Saturday got hijacked by an errand involving someone else’s airplane, and Bob and I found ourselves with time to kill in Swainsboro, Georgia. While walking through one of the antique stores downtown, we came across this old notepad:
Before IBM invented the ThinkPad notebook computer, there was this. In 1914, Thomas J. Watson, Sr., the founder of IBM created the motto: “Think!” You can read all about it here: http://www.osnews.com/story/22274/The_History_of_the_ThinkPad_Name/
The small pad was completely full of notes, some meaningless and indecipherable, others downright striking. I had found myself a real life mystery, and I was fully prepared to launch an official INVESTIGATION INTO LOST THINGS and analyze the book and profile the writer.

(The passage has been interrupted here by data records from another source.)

(** The run of that provider raises with the simulator in ACTIVE, and nothing ever leaves
    it there: not even the transition to ABORTED that the table allows. *)
Theorem careless_provider_strands :
  fst stranded = fail TRCPError "synthetic finding is missing required normalized fields"
  /\ forall s, star trcp_step (snd stranded) s -> ts_state s = "ACTIVE".
Proof.
  split; [vm_compute; reflexivity|]. intros s Hs.
  assert (ts_state (snd stranded) = "ACTIVE") as Hst by (vm_compute; reflexivity).
  destruct (idle_steps _ _ Hs) as [-> _ _ _ _ _]; [by rewrite Hst|done].
Qed.

(** ** Properties *)

(** C17: a change of provider keeps the authority it started with. In every state a host can
    bring an authorized simulator to, the authorization and the initial scope are the ones
    the simulator was made with; the effective scope is for that authorization, allows no
    action it prohibits, lists no target, action or environment that the initial scope does
    not, keeps every prohibition, the data class and local-only mode, and ends no later; all
    runs are of one task; a second run is the last
    and was preceded on the trace by a failover decision that names the first run and the
    effective scope; a finding is CONFIRMED only with a verification on record that
    reproduced that finding, after it was recorded. *)
Theorem trcp_authority_kept `{hash : Digest} (authorization : AuthorizationRecord) (scope : ScopeEnvelope)
    (now : Z) (s : TRCPSimulator)
    (Hreach : star trcp_step (TRCPSimulator_init authorization scope now) s)
    (Hstarted : ts_state s <> "NEW") :
  continuity s /\ ts_initial_scope s = scope /\ ts_authorization s = authorization.
Proof.
  split; [apply simulated_continuity; [by eapply reachable_simulated|done]|].
  by destruct (same_grant_steps _ _ Hreach) as [-> ->].
Qed.

Lemma trcp_authority_kept_witness :
  star trcp_step default_simulator default_confirmed /\ ts_state default_confirmed = "CLOSED"
  /\ continuity default_confirmed /\ ts_initial_scope default_confirmed = default_scope
  /\ ts_authorization default_confirmed = default_authorization.
Proof.
  assert (ts_state default_confirmed = "CLOSED") as Hst by (vm_compute; reflexivity).
  split; [exact default_reachable|]. split; [exact Hst|].
  apply (@trcp_authority_kept checksum_digest default_authorization default_scope 1000 default_confirmed
    default_reachable). rewrite Hst. discriminate.
Defined.
Definition _check_failover_decision (bundle : dict) : result CheckResult :=
  let id := "FAILOVER_DECISION_REQUIRED" in
  let provider_runs := field_or bundle "provider_runs" (JList []) in
  let failover := dict_get_none bundle "failover_decision" in
  n ← py_length provider_runs;
  if is_none failover then
    if 2 <=? n then failed id "multiple provider runs but failover decision is missing"
    else passed id "no failover in bundle"
  else if n <? 2 then failed id "failover decision exists but no fallback provider run found"
  else
    primary_run_id ← _get_primary_run_id bundle;
    if negb (truthy primary_run_id) then failed id "primary provider run has no run_id"
    else
      previous ← attr_get failover "previous_run_id" (JStr "");
      if negb (py_eq previous primary_run_id) then
        failed id "failover decision previous_run_id does not match primary run"
      else
        fallback_ids ← fallback_run_ids bundle;
        trace ← py_iter (field_or bundle "trace" (JList []));
        found ← failover_seqs primary_run_id fallback_ids (JNull, JNull) trace;
        if is_none (fst found) then
          failed id "failover decision exists but FAILOVER_DECISION_RECORDED is missing from trace"
        else if is_none (snd found) then
          failed id "failover decision exists but no identified fallback provider run in trace"
        else
          late ← py_lt (snd found) (fst found);
          if late : bool then failed id "failover decision recorded after fallback execution"
          else passed id "".

Definition same_task (primary_hash : json) (idx : Z) (_ : unit) (run : json) : result (CheckResult + unit) :=
  task_hash ← attr_get run "normalized_task_hash" (JStr "");
  if negb (py_eq task_hash primary_hash) then
    stop "TASK_IDENTITY" ("provider run " +:+ pretty idx +:+ " normalized_task_hash differs from primary")
  else Ok (inr tt).

Definition _check_task_identity (bundle : dict) : result CheckResult :=
  let provider_runs := field_or bundle "provider_runs" (JList []) in
  n ← py_length provider_runs;
  if n <? 2 then passed "TASK_IDENTITY" "single provider run"
  else
    primary ← py_first provider_runs;
    primary_hash ← attr_get primary "normalized_task_hash" (JStr "");
    if negb (truthy primary_hash) then
      failed "TASK_IDENTITY" "primary provider run has empty normalized_task_hash"
    else
      rest ← py_rest provider_runs;
      r ← check_each (same_task primary_hash) 2 tt rest;
      concluded "TASK_IDENTITY" "" r.
(** Entering a neighbour not yet visited. *)
Lemma probe_enter ds nodes K subs bit d :
  pinv ((bit, d) :: ds) nodes K subs ->
  Z.land (Node.exits nd0) bit <> 0 -> G n (n + d) -> ~ vis nodes (n + d) ->
  exists nodes1 lm ndn ks nodes2,
    rec nodes (n + d) = Some (nodes1, true) /\
    rd nodes1 n = Some ndn /\
    set_kid (Node.kids ndn) (Z.of_nat (length K)) (Z.to_nat (n + d)) = Some ks /\
    wr nodes1 n (set_kids ndn ks) = Some nodes2 /\
    pinv ds nodes2 (K ++ [n + d]) (subs ++ [lm]).
Proof.
  intros HP Hbit Hnm Hnv. set (m := n + d) in *.
  destruct HP as (Hinv & (ndn & Hrdn & Hneg & Htake) & HK & Hlen & Hsubs & Hnd
                  & Hvis & Hunt & Hfr & Hcnt & Hall).
  assert (Hmp : m <> p).
  { intros E. apply Hnv. rewrite E. apply parent_vis; [done|]. by rewrite <- E. }
  assert (HmK : m ∉ K).
  { intros HmK. apply Hnv. apply Hvis. right. exists m. split; [done|].
    apply side_refl. }
  assert (Hmn : m <> n).
  { intros E. rewrite E in Hnm. by apply (bridge_irrefl G Hbr n). }
  assert (Hsc : sc G n m) by (by left).
  assert (Hsub : forall x, side G n m x -> side G p n x).
  { intros x. by apply (side_sub G Hbr). }
  assert (Hnotn : forall x, side G n m x -> x <> n).
  { intros x. by apply (side_not_end G Hbr). }
  assert (Hdisj : forall m' x, m' ∈ K -> side G n m' x -> side G n m x -> False).
  { intros m' x Hm' Hs' Hs. destruct (HK m' Hm') as [Hnm' _].
    apply (side_disjoint G Hbr n m' m x); [by left|done| |done|done].
    intros ->. done. }
  assert (Hfresh : forall x, side G n m x -> rd nodes x = rd nodes0 x).
  { intros x Hs. apply Hunt; [by apply Hsub|by apply Hnotn|].
    intros m' Hm' Hs'. by apply (Hdisj m' x). }
  destruct (Hrec_fresh nodes n m (filter (fun x => x <> n) L))
    as (nodes1 & lm & Hrec & Hinv1 & Hfr1 & Hvis1 & Hsub1 & Hnd1 & Hmem1 & Hch1
        & _ & Hpar1).
  { done. }
  { done. }
  { by destruct (G_range n m Hnm). }
  { intros _. by exists ndn. }
  { intros x Hs. apply list_elem_of_filter. split; [by apply Hnotn|].
    by apply HL, Hsub. }
  { pose proof (filter_remove_length L n (HL n (side_refl G p n))). lia. }
  assert (Hn1 : rd nodes1 n = Some ndn).
  { rewrite Hfr1; [done|]. intros Hs. by apply (Hnotn n). }
  assert (HK6 : (length K < 6)%nat).
  { simpl in Hcnt. rewrite count_bits_cons_set in Hcnt by done. lia. }
  destruct (set_kid_take (Node.kids ndn) (Z.to_nat <$> K) (length K) (Z.to_nat m))
    as (ks & Hks & Htk); [done|by rewrite length_fmap|done|].
  pose proof (rd_Some_range _ _ _ Hn1) as Hnr.
  pose proof (wr_is_Some nodes1 n (set_kids ndn ks) Hnr) as Hwr.
  set (nodes2 := <[Z.to_nat n := set_kids ndn ks]> nodes1) in *.
  assert (Hrd2n : rd nodes2 n = Some (set_kids ndn ks)) by (by eapply rd_wr_eq).
  assert (Hrd2 : forall x, x <> n -> rd nodes2 x = rd nodes1 x).
  { intros x Hx. by eapply rd_wr_ne. }
  assert (Hmono : forall x, vis nodes x -> vis nodes2 x).
  { intros x (nd & Hrd & Hn). destruct (decide (x = n)) as [->|Hxn].
    - exists (set_kids ndn ks). done.
    - exists nd. rewrite (Hrd2 x Hxn), Hfr1; [done|].
      intros Hs. rewrite (Hfresh x Hs) in Hrd. pose proof (H256 _ _ Hrd). lia. }
  assert (Hag_new : forall x : nat,
            side G n m (Z.of_nat x) -> nodes2 !! x = nodes1 !! x).
  { intros x Hs. rewrite <- !rd_lookup. apply Hrd2. by apply Hnotn. }
  assert (Hag_old : forall m' (x : nat), m' ∈ K ->
            side G n m' (Z.of_nat x) -> nodes2 !! x = nodes !! x).
  { intros m' x Hm' Hs. rewrite <- !rd_lookup. destruct (HK m' Hm') as [Hnm' _].
    rewrite Hrd2 by (apply (side_not_end G Hbr n m'); [by left|done]).
    apply Hfr1. intros Hs'. by apply (Hdisj m' (Z.of_nat x)). }
  exists nodes1, lm, ndn, ks, nodes2.
  split; [done|]. split; [done|]. split; [done|]. split; [done|].
  split; [|split; [|split; [|split; [|split; [|split; [|split; [|split;
    [|split; [|split]]]]]]]]].
  - (* marking *)
    split.
    { unfold nodes2. rewrite length_insert. by destruct Hinv1. }
    intros x nd Hrd. destruct (decide (x = n)) as [->|Hxn].
    + rewrite Hrd2n in Hrd. injection Hrd as <-.
      destruct (marking_marked nodes1 n ndn Hinv1 Hn1 Hneg) as [_ (nd' & H0 & E)].
      right. by exists nd'.
    + rewrite (Hrd2 x Hxn) in Hrd. by apply Hinv1.
  - (* the node itself *)
    exists (set_kids ndn ks). split; [done|]. split; [done|]. simpl.
    rewrite length_app, fmap_app. simpl. by rewrite Nat.add_1_r.
  - (* the kids are neighbours *)
    intros m' [Hm' | ->%list_elem_of_singleton]%elem_of_app; [by apply HK|done].
  - rewrite !length_app. simpl. lia.
  - (* below each kid *)
    intros j m' lm' Hj Hj'.
    apply lookup_app_Some in Hj as [Hj|[Hge Hj]].
    + assert (Hj2 : subs !! j = Some lm').
      { apply lookup_app_Some in Hj' as [?|[Hge _]]; [done|].
        apply lookup_lt_Some in Hj. lia. }
      destruct (Hsubs j m' lm' Hj Hj2) as (Hs & Hm & Hc & Hpa).
      assert (Hm'K : m' ∈ K) by (by eapply list_elem_of_lookup_2).
      assert (Hag : forall x, x ∈ lm' -> nodes2 !! x = nodes !! x).
      { intros x Hx. apply (Hag_old m'); [done|]. by apply Hm. }
      split; [|split; [done|split]].
      * by apply (subtree_agree f nodes).
      * intros x c Hx Hcx. apply Hc; [done|].
        by rewrite <- (children_agree nodes nodes2 x (Hag x Hx)).
      * intros x Hx. destruct (Hpa x Hx) as [px Hpx]. exists px.
        intros m'' Hg. rewrite (children_agree nodes nodes2 x (Hag x Hx)).
        by apply Hpx.
    + apply list_lookup_singleton_Some in Hj as [Hj0 <-].
      assert (Hj2 : lm' = lm).
      { apply lookup_app_Some in Hj' as [Hj'|[_ Hj']].
        - apply lookup_lt_Some in Hj'. lia.
        - apply list_lookup_singleton_Some in Hj' as [_ ?]. done. }
      subst lm'.
      assert (Hag : forall x, x ∈ lm -> nodes2 !! x = nodes1 !! x).
      { intros x Hx. apply Hag_new. by apply Hmem1. }
      split; [|split; [done|split]].
      * by apply (subtree_agree f nodes1).
      * intros x c Hx Hcx. apply Hch1; [done|].
        by rewrite <- (children_agree nodes1 nodes2 x (Hag x Hx)).
      * intros x Hx. destruct (Hpar1 x Hx) as [px Hpx]. exists px.
        intros m'' Hg. rewrite (children_agree nodes1 nodes2 x (Hag x Hx)).
        by apply Hpx.
  - (* no node twice *)
    rewrite concat_app. simpl. rewrite app_nil_r. apply NoDup_app.
    split; [done|]. split; [|done].
    intros x Hx Hx'. apply elem_of_concat_inv in Hx as (j & lm' & Hj & Hx).
    destruct (lookup_lt_is_Some_2 K j) as [m' Hm'].
    { rewrite Hlen. by eapply lookup_lt_Some. }
    destruct (Hsubs j m' lm' Hm' Hj) as (_ & Hm & _).
    apply (Hdisj m' (Z.of_nat x)).
    + by eapply list_elem_of_lookup_2.
    + by apply Hm.
    + by apply Hmem1.
  - (* visited *)
    intros x [->|(m' & [Hm' | ->%list_elem_of_singleton]%elem_of_app & Hs)].
    + by exists (set_kids ndn ks).
    + apply Hmono, Hvis. right. by exists m'.
    + destruct (Hvis1 x Hs) as (nd & Hrd & Hn). exists nd.
      by rewrite (Hrd2 x (Hnotn x Hs)).
  - (* not yet touched *)
    intros x Hs Hxn Hno. rewrite (Hrd2 x Hxn), Hfr1.
    + apply Hunt; [done..|]. intros m' Hm'. apply Hno, elem_of_app. by left.
    + apply Hno, elem_of_app. right. left.
  - (* outside *)
    intros x Hns.
    assert (Hxn : x <> n).
    { intros ->. apply Hns, side_refl. }
    rewrite (Hrd2 x Hxn), Hfr1; [by apply Hfr|].
    intros Hs. by apply Hns, Hsub.
  - rewrite length_app. simpl length. rewrite fmap_cons in Hcnt.
    simpl fst in Hcnt. rewrite count_bits_cons_set in Hcnt by done. lia.
  - intros m'' Hg.
    destruct (Hall m'' Hg) as [?|[?|(bit' & d' & Hin & Hb & ->)]]; [by left|..].
    + right. left. apply elem_of_app. by left.
    + apply elem_of_cons in Hin as [[= -> ->]|Hin].
      * right. left. apply elem_of_app. right. left.
      * right. right. by exists bit', d'.
Qed.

I know that just because I found the pad in Georgia does not a southerner make the author. But I know she was southern, and also a woman. For one thing, look at her invite list to her sewing circle. “Mama” is first on her list.
There were grocery lists (highly doubtful that a man would have kept a grocery list back then), daily tallies of funds spent while traveling (Wednesday breakfast $0.62, lunch $0.87) and even a list of things to pack for a trip. Like all women, she was very concerned with finding just the thing for the pool.

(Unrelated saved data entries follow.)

Lemma SphericalDistance2_coincident (P P1 : CLatLon ideal) :
  SphericalDistance2 P P1 P1 = NaN.
Proof.
  unfold SphericalDistance2, Normalize, dot.
  destruct (SphericalCross_coincident P1) as (Hx & Hy & Hz).
  cbn [m_x m_y m_z dadd dsub dmul ddiv dsqrt dfabs dacos ideal_arith ideal_cmath].
  set (C := SphericalCross P1 P1) in *.
  assert (Hr : zero_or_nan (xsqrt (xadd (xadd (xmul (m_x C) (m_x C))
                                              (xmul (m_y C) (m_y C)))
                                        (xmul (m_z C) (m_z C))))).
  { apply zn_sqrt, zn_add; [apply zn_add|]; now apply zn_mul_l. }
  rewrite !(zn_div _ _ Hx Hr), !(zn_div _ _ Hy Hr), !(zn_div _ _ Hz Hr).
  simpl. unfold xsub. simpl. rewrite xadd_nan_r, xmul_nan_r. simpl.
  apply xmul_nan_r.
Qed.

(** C5, counterexample: with the two reference points equal, [IsBetween]
    divides zero by zero and answers false like for any point outside the
    span, and the cross-track [SphericalDistance] returns NaN; nothing is
    detected or reported. *)
Lemma coincident_reference_points_give_NaN :
  IsBetween_u P_liege P_origin P_origin = NaN
  /\ IsBetween P_liege P_origin P_origin = false
  /\ SphericalDistance2 P_liege P_origin P_origin = NaN.
Proof.
  split; [apply IsBetween_u_coincident|].
  split; [apply IsBetween_coincident | apply SphericalDistance2_coincident].
Qed.

(** C5, as amended: the code has no check for a zero-length reference
    segment.  For every point and every pair of equal reference points (in
    exact arithmetic, special values included) the relative position is
    0/0 = NaN, [IsBetween] returns false, and the cross-track
    [SphericalDistance] returns NaN. *)
Theorem coincident_reference_points_undetected :
  forall P P1 : CLatLon ideal,
    IsBetween_u P P1 P1 = NaN
    /\ IsBetween P P1 P1 = false
    /\ SphericalDistance2 P P1 P1 = NaN.
Proof.
  intros P P1.
  split; [apply IsBetween_u_coincident|].
  split; [apply IsBetween_coincident | apply SphericalDistance2_coincident].
Qed.

(** ** Evaluation in exact arithmetic *)

(** Unfolding of the operations of the exact interpretation. *)
Ltac ideal_cbn :=
  cbn [of_Z dadd dsub dmul ddiv dneg dsqrt dfabs dltb dleb deqb
       dsin dcos dtan dasin dacos datan datan2 dfmod dpow dfloor int_of_double
       ideal_arith ideal_cmath
       xadd xsub xmul xdiv xneg xsqrt xfabs xltb xleb xeqb
       xsin xcos xtan xasin xacos xatan xatan2 xfmod xfloor xpow
       m_a m_fInv m_x m_y m_z m_Latitude m_Longitude m_Ellipsoid
       fst snd andb orb negb].

Ltac resolve_test tac :=
  match goal with
  | |- context [req ?a ?b] =>
      first [ rewrite (req_false a b) by tac
            | rewrite (req_true a b) by tac ]
  | |- context [rlt ?a ?b] =>
      first [ rewrite (rlt_true a b) by tac
            | rewrite (rlt_false a b) by tac ]
  | |- context [rle ?a ?b] =>
      first [ rewrite (rle_true a b) by tac
            | rewrite (rle_false a b) by tac ]
  end.

Ltac pow10 :=
  repeat match goal with
  | |- context [(10 ^ Z.of_nat ?k)%Z] =>
      let z := eval vm_compute in (10 ^ Z.of_nat k)%Z in
      change (10 ^ Z.of_nat k)%Z with z
  end.

Ltac eval_fin tac :=
  cbv delta [m_Deg2Rad m_Radius PI EPSILON];
  ideal_cbn; rewrite ?dec_ideal; pow10; ideal_cbn; repeat (resolve_test tac; ideal_cbn).

(* In [H : r = let x := X in F x]: evaluate [X] to a number, introduce a
   real variable [a] for it, and continue in the body. *)
Ltac step_let H a Ha tac :=
  lazymatch type of H with
  | ?r = (let x := ?X in @?F x) =>
      let v := fresh "v" in
      pose (v := X); change (r = F v) in H; cbv beta in H;
      let Hv := fresh "Hv" in
      eassert (Hv : v = Fin _) by (subst v; eval_fin tac; reflexivity);
      match type of Hv with _ = Fin ?e =>
        pose (a := e); assert (Ha : a = e) by reflexivity;
        change (v = Fin a) in Hv; clearbody a; clearbody v; subst v
      end
  end.

(* substitute the outermost let of [H] *)
Ltac zeta_let H :=
  lazymatch type of H with
  | ?r = (let x := ?X in @?F x) => change (r = F X) in H; cbv beta in H
  end.


(** ** The longitude of projected and converted points *)

Lemma PI_upper : Rtrigo1.PI < 3141592653589794 / 10^15.
Proof.
  pose proof (PI_2_3_7_ineq 8) as [_ H].
  unfold sum_f_R0, tg_alt, PI_2_3_7_tg, Ratan_seq in H.
  simpl in H.
  lra.
Qed.


Lemma Ztrunc_unit (x : R) : 0 <= x < 1 -> Ztrunc x = 0%Z.
Proof.
  intros [H0 H1]. unfold Ztrunc. rewrite rle_true by exact H0.
  assert (0 <= Int_part x)%Z by (apply Int_part_ge; simpl; lra).
  assert (Int_part x <= 0)%Z by (apply Int_part_le; simpl; lra).
  lia.
Qed.


Lemma m_Deg2Rad_ideal : @m_Deg2Rad ideal _ = Fin (174532925199433 / 10000000000000000).
Proof. apply dec_ideal. Qed.

Lemma m_Radius_ideal : @m_Radius ideal _ = Fin (636670701896486 / 100000000).
Proof. apply dec_ideal. Qed.



Lemma Rdiv_bounds (n d lo hi : R) :
  0 < d -> lo * d < n < hi * d -> lo < n / d < hi.
Proof.
  intros Hd [H1 H2]. split.
  - apply Rmult_lt_reg_r with d; [exact Hd|].
    unfold Rdiv. rewrite Rmult_assoc, Rinv_l by lra. lra.
  - apply Rmult_lt_reg_r with d; [exact Hd|].
    unfold Rdiv. rewrite Rmult_assoc, Rinv_l by lra. lra.
Qed.




(** ** The cross-track distance away from the great circle *)

Lemma sin_lower (x : R) : 0 <= x <= 1 -> x - x * x * x / 6 <= sin x.
Proof.
  intros [H0 H1].
  assert (Hpi : x <= Rtrigo1.PI) by (pose proof PI2_1; lra).
  destruct (SIN x H0 Hpi) as [Hlb _].
  unfold sin_lb, sin_approx, sum_f_R0, sin_term in Hlb. simpl in Hlb.
  assert (H2 : 0 <= x * x <= 1) by nra.
  assert (H5 : 0 <= x * x * x * x * x).
  { replace (x * x * x * x * x) with (x * ((x * x) * (x * x))) by ring.
    apply Rmult_le_pos; [lra|]. apply Rmult_le_pos; lra. }
  assert (H7 : x * x * x * x * x * x * x <= x * x * x * x * x).
  { replace (x * x * x * x * x * x * x) with ((x * x * x * x * x) * (x * x)) by ring.
    rewrite <- (Rmult_1_r (x * x * x * x * x)) at 2.
    apply Rmult_le_compat_l; lra. }
  lra.
Qed.

Lemma cos_small_pos (x : R) : -1 <= x <= 1 -> 0 < cos x.
Proof.
  intros H. pose proof PI2_1. apply cos_gt_0; lra.
Qed.

Ltac dconst := rewrite ?m_Deg2Rad_ideal, ?m_Radius_ideal.

Lemma IsBetween_offtrack : IsBetween P_offtrack P_origin P_east = true.
Proof.
  unfold IsBetween, IsBetween_u, P_offtrack, P_origin, P_east. dconst.
  set (D := 174532925199433 / 10000000000000000).
  ideal_cbn.
  assert (Hc : 0 < cos (1 * D)) by (apply cos_small_pos; unfold D; lra).
  set (c := cos (1 * D)) in *.
  assert (Hcc : 0 < c * c) by nra.
  rewrite req_false by nra.
  ideal_cbn.
  match goal with |- context [rle 0 ?u] =>
    replace u with (1 / 2) by (field; lra) end.
  rewrite rle_true, rlt_true by lra. reflexivity.
Qed.

Lemma SphericalCross_origin_east :
  SphericalCross P_origin P_east =
  mkCartesian (Fin 0) (Fin 0) (Fin (sin (174532925199433 / 10000000000000000))).
Proof.
  unfold SphericalCross, P_origin, P_east. dconst.
  set (D := 174532925199433 / 10000000000000000).
  ideal_cbn. rewrite (req_false 2 0) by lra. ideal_cbn.
  replace (0 * D + 0 * D) with 0 by ring.
  replace (0 * D + - (0 * D)) with 0 by ring.
  replace (0 * D) with 0 by ring.
  replace (-2 * ((0 + - (1 * D)) / 2)) with D by field.
  rewrite sin_0, cos_0.
  f_equal; f_equal; ring.
Qed.

Lemma Normalize_origin_east :
  Normalize (SphericalCross P_origin P_east) = mkCartesian (Fin 0) (Fin 0) (Fin 1).
Proof.
  rewrite SphericalCross_origin_east. unfold Normalize.
  set (D := 174532925199433 / 10000000000000000).
  assert (Hs : 0 < sin D).
  { pose proof (sin_lower D) as H. unfold D in *. nra. }
  ideal_cbn.
  replace (0 * 0 + 0 * 0 + sin D * sin D) with (Rsqr (sin D)) by (unfold Rsqr; ring).
  rewrite rlt_false by apply Rle_0_sqr.
  ideal_cbn. rewrite sqrt_Rsqr by lra.
  rewrite req_false by lra.
  f_equal; f_equal; field; lra.
Qed.

(** C8, the failing input: the point (1, 0.5) lies within the span of the
    reference points (0, 0) and (0, 1), about 111 km from their great
    circle.  [IsBetween] holds, and the cross-track [SphericalDistance] is
    NaN instead of that distance: the dot product of the unit normal with
    the position vector, which is not normalised (about 111114), is outside
    the domain of [acos]. *)
Lemma SphericalDistance2_offtrack :
  IsBetween P_offtrack P_origin P_east = true
  /\ SphericalDistance2 P_offtrack P_origin P_east = NaN.
Proof.
  split; [exact IsBetween_offtrack|].
  unfold SphericalDistance2. rewrite IsBetween_offtrack, Normalize_origin_east.
  unfold ToSphericalCartesian, dot, P_offtrack. dconst.
  unfold PI. rewrite dec_ideal. pow10.
  set (D := 174532925199433 / 10000000000000000).
  ideal_cbn.
  assert (Hs : 1 < 636670701896486 / 100000000 * sin (1 * D)).
  { pose proof (sin_lower (1 * D)) as H. unfold D in *. nra. }
  match goal with |- context [rle ?a 1] => rewrite (rle_false a 1) by lra end.
  rewrite andb_false_r. ideal_cbn. rewrite ?req_false by lra. reflexivity.
Qed.

(** ** The UTM round trip in the southern hemisphere *)

Lemma Int_part_eq (x : R) (z : Z) : IZR z <= x < IZR z + 1 -> Int_part x = z.
Proof.
  intros [H1 H2].
  assert (z <= Int_part x)%Z by now apply Int_part_ge.
  assert (Int_part x <= z)%Z by now apply Int_part_le.
  lia.
Qed.

Lemma Ztrunc_eq (x : R) (z : Z) : (0 <= z)%Z -> IZR z <= x < IZR z + 1 -> Ztrunc x = z.
Proof.
  intros Hz H. unfold Ztrunc. apply IZR_le in Hz.
  rewrite rle_true by lra. now apply Int_part_eq.
Qed.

She possibly was taking notes at a meeting when she wrote this note:
“Freedom is never secure.” “Citizenship: Women too busy themselves training children to be good citizens in home, church, community, state, nation, etc.” There are a few entries about 4-H and some activities along the same vein that made me wonder if she was a teacher.

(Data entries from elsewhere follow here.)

Definition table_dwell (g : GateState) : Z :=
  match g with
  | WaitForEnable | WaitForOpen => 20
  | Open => 500
  | Close => 5000
  end.

(** The state a value of [state] stands for, if any. *)
Definition decode (state : Z) : option GateState :=
  if state =? S_WAIT_FOR_ENABLE then Some WaitForEnable
  else if state =? S_WAIT_FOR_OPEN then Some WaitForOpen
  else if state =? S_OPEN then Some Open
  else if state =? S_CLOSE then Some Close
  else None.

(** ** [setup()] *)


Inductive pin_mode : Type := INPUT | OUTPUT | INPUT_PULLUP.

(** [setup()] also configures pins and sleeps; its log has events for these
    beside the pin traffic of [loop()]. *)
Inductive boot_event : Type :=
| PinMode (pin : Z) (mode : pin_mode)
| Delay (ms : Z)
| Io (e : event).

(** A statement of [setup()]: it changes the board and logs. *)
Definition command : Type := world -> world * list boot_event.


Definition and_then (c1 c2 : command) : command :=
  fun w =>
    let (w1, e1) := c1 w in
    let (w2, e2) := c2 w1 in
    (w2, e1 ++ e2).

Notation "c1 ;;; c2" := (and_then c1 c2)
  (at level 62, right associativity) : gate_scope.









(** * Sixteen-bit time *)

Lemma UINT16_range z : 0 <= UINT16 z < 2 ^ 16.
Proof. unfold UINT16. apply Z.mod_pos_bound. lia. Qed.

Lemma UINT16_small z : 0 <= z < 2 ^ 16 -> UINT16 z = z.
Proof. unfold UINT16. apply Z.mod_small. Qed.

Lemma UINT16_UINT32 z : UINT16 (UINT32 z) = UINT16 z.
Proof.
  unfold UINT16, UINT32.
  apply Z.mod_mod_divide.
  exists (2 ^ 16). reflexivity.
Qed.

Lemma seen_range tl tc : 0 <= seen tl tc < 2 ^ 16.
Proof. apply UINT16_range. Qed.

Lemma seen_reaches tl tc :
  0 <= tc < 2 ^ 16 -> UINT16 (tl + seen tl tc) = tc.
Proof.
  intros Htc. unfold seen, UINT16.
  rewrite Zplus_mod_idemp_r.
  replace (tl + (tc - tl)) with tc by lia.
  apply Z.mod_small. exact Htc.
Qed.

Lemma seen_gap t g : 0 <= g < 2 ^ 16 -> seen (UINT16 t) (UINT16 (t + g)) = g.
Proof.
  intros Hg. unfold seen, UINT16.
  rewrite <- Zminus_mod.
  replace (t + g - t) with g by lia.
  apply Z.mod_small. exact Hg.
Qed.

(** * Sequencing and logs *)

(** Runs straight-line code of the monad on the board of the goal. *)
Ltac run_primitives := unfold bind, digitalRead, digitalWrite, ret; cbn.

Lemma bind_unfold {A B} (m : M A) (k : A -> M B) (w : world) :
  bind m k w =
    match m w with
    | Done a w1 e1 => prepend e1 (k a w1)
    | Starved w1 e1 => Starved w1 e1
    end.
Proof. reflexivity. Qed.

(** The primitives in sequence. *)
Lemma bind_read (B : Type) (pin : Z) (k : bool -> M B) (w : world) :
  bind (digitalRead pin) k w =
    prepend [DigitalRead pin (pins w pin)] (k (pins w pin) w).
Proof. reflexivity. Qed.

And then, the most profound note of the whole collection:
“Life has a tremendous secret. Search out your secret. Learn to do what you love to do – search out a way to use it.”
Who was this woman? She had a few pages of names and addresses contained in the notepad. There was even some mention of a woman who lived in “the red brick building, Atlanta.”
And then, in the middle of the book, appeared a name.
Mildred Craig, I found your notebook. Maybe it isn’t her. It is just a name, after all. But there is no contact information written in to correspond with the name like the other entries have. Also, it is human nature to scrawl out your own name somewhere in your book. Maybe it is ego or vanity, but we like to see our own names in print. It feels good to us.
There was a Mildred Craig in the 1940 census in Atlanta. She was twenty-one at the time, married to William Craig, and had a one year old son named John http://www.ancestry.com/1940-census/usa/Georgia/Mildred-Craig_1vwpnr.
The SSI Death index has the following listings for Mildred Craigs born in 1919.
The very first one is the closest match (see http://www.findagrave.com/cgi-bin/fg.cgi?page=gr&GSln=craig&GSfn=mildred&GSby=1919&GSbyrel=in&GSdyrel=all&GSob=n&GRid=20745907&df=all&), although to believe it is the same woman you have to assume that the one year old son died, and that she graduated from college and moved to Atlanta in 1940. Also, the gravestone gives the marriage date of 1944, so that doesn’t quite match either. She continues to elude me.